■ **EXERCISE GOAL**
Each line that contains the string "exact" counts once; report how many such lines appear in the data, as a number only.

■ **DATA FOR PROCESSING**
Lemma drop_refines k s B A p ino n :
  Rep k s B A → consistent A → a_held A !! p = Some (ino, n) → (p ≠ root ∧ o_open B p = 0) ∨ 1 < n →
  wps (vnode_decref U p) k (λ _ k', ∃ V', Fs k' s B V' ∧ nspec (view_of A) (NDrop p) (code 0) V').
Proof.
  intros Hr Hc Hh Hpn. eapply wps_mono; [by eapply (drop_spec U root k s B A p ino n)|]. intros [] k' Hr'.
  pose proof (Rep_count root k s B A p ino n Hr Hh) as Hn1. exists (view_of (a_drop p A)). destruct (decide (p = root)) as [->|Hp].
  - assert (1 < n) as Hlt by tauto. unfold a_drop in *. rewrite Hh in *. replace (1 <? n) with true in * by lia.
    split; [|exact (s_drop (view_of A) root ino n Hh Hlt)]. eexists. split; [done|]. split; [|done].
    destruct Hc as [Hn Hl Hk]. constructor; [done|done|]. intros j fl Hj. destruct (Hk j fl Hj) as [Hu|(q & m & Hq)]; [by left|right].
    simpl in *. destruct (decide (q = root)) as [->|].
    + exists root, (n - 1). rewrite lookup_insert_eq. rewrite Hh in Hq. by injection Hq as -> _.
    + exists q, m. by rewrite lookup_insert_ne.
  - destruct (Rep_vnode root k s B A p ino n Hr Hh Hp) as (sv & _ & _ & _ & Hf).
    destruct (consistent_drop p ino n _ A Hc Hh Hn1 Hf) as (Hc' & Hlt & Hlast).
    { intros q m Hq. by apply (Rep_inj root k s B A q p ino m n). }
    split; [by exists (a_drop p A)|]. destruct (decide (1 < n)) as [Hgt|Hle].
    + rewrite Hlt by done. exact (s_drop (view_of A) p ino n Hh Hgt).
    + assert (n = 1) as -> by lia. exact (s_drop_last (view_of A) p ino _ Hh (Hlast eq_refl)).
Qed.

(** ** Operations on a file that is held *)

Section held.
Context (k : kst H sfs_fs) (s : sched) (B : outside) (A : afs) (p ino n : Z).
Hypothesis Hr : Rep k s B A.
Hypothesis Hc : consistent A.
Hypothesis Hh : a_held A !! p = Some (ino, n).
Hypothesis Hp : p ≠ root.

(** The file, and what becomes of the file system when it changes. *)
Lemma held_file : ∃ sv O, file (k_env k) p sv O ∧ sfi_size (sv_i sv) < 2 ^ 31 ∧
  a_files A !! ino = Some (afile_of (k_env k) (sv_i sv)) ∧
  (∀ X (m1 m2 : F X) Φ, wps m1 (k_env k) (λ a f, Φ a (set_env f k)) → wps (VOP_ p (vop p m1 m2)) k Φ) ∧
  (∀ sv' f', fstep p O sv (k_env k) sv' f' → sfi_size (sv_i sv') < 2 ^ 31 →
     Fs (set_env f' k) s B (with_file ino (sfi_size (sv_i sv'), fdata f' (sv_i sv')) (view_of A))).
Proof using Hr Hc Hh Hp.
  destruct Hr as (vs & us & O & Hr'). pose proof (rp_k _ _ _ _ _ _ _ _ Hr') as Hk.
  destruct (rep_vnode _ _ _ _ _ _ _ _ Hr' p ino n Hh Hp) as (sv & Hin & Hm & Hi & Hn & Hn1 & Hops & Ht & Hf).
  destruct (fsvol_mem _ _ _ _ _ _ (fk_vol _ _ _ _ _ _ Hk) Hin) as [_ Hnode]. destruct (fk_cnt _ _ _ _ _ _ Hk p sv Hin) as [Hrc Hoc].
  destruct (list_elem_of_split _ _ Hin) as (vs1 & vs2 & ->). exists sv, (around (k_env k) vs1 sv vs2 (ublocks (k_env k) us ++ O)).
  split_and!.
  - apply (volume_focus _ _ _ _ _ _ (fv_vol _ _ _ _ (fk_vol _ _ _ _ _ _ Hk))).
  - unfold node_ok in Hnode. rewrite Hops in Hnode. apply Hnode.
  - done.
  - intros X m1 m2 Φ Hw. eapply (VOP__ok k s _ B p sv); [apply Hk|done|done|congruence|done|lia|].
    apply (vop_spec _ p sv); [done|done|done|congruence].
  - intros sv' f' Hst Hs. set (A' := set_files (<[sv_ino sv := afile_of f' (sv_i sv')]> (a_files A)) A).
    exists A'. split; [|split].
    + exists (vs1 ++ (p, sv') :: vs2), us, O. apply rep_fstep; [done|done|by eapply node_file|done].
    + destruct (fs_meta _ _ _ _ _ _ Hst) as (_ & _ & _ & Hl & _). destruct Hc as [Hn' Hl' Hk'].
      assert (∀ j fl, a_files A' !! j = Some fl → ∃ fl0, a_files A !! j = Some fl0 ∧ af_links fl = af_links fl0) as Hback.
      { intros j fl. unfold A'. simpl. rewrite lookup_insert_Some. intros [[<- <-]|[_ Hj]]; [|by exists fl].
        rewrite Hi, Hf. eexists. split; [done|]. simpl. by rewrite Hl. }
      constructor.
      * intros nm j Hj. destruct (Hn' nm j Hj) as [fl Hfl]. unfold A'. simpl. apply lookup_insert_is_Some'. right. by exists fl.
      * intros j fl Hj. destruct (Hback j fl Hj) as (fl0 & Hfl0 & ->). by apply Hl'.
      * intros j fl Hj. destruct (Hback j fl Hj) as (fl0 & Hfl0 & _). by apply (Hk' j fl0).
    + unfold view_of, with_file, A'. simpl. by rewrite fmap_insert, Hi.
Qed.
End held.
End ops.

■ **THE COMPLETED TASK**
3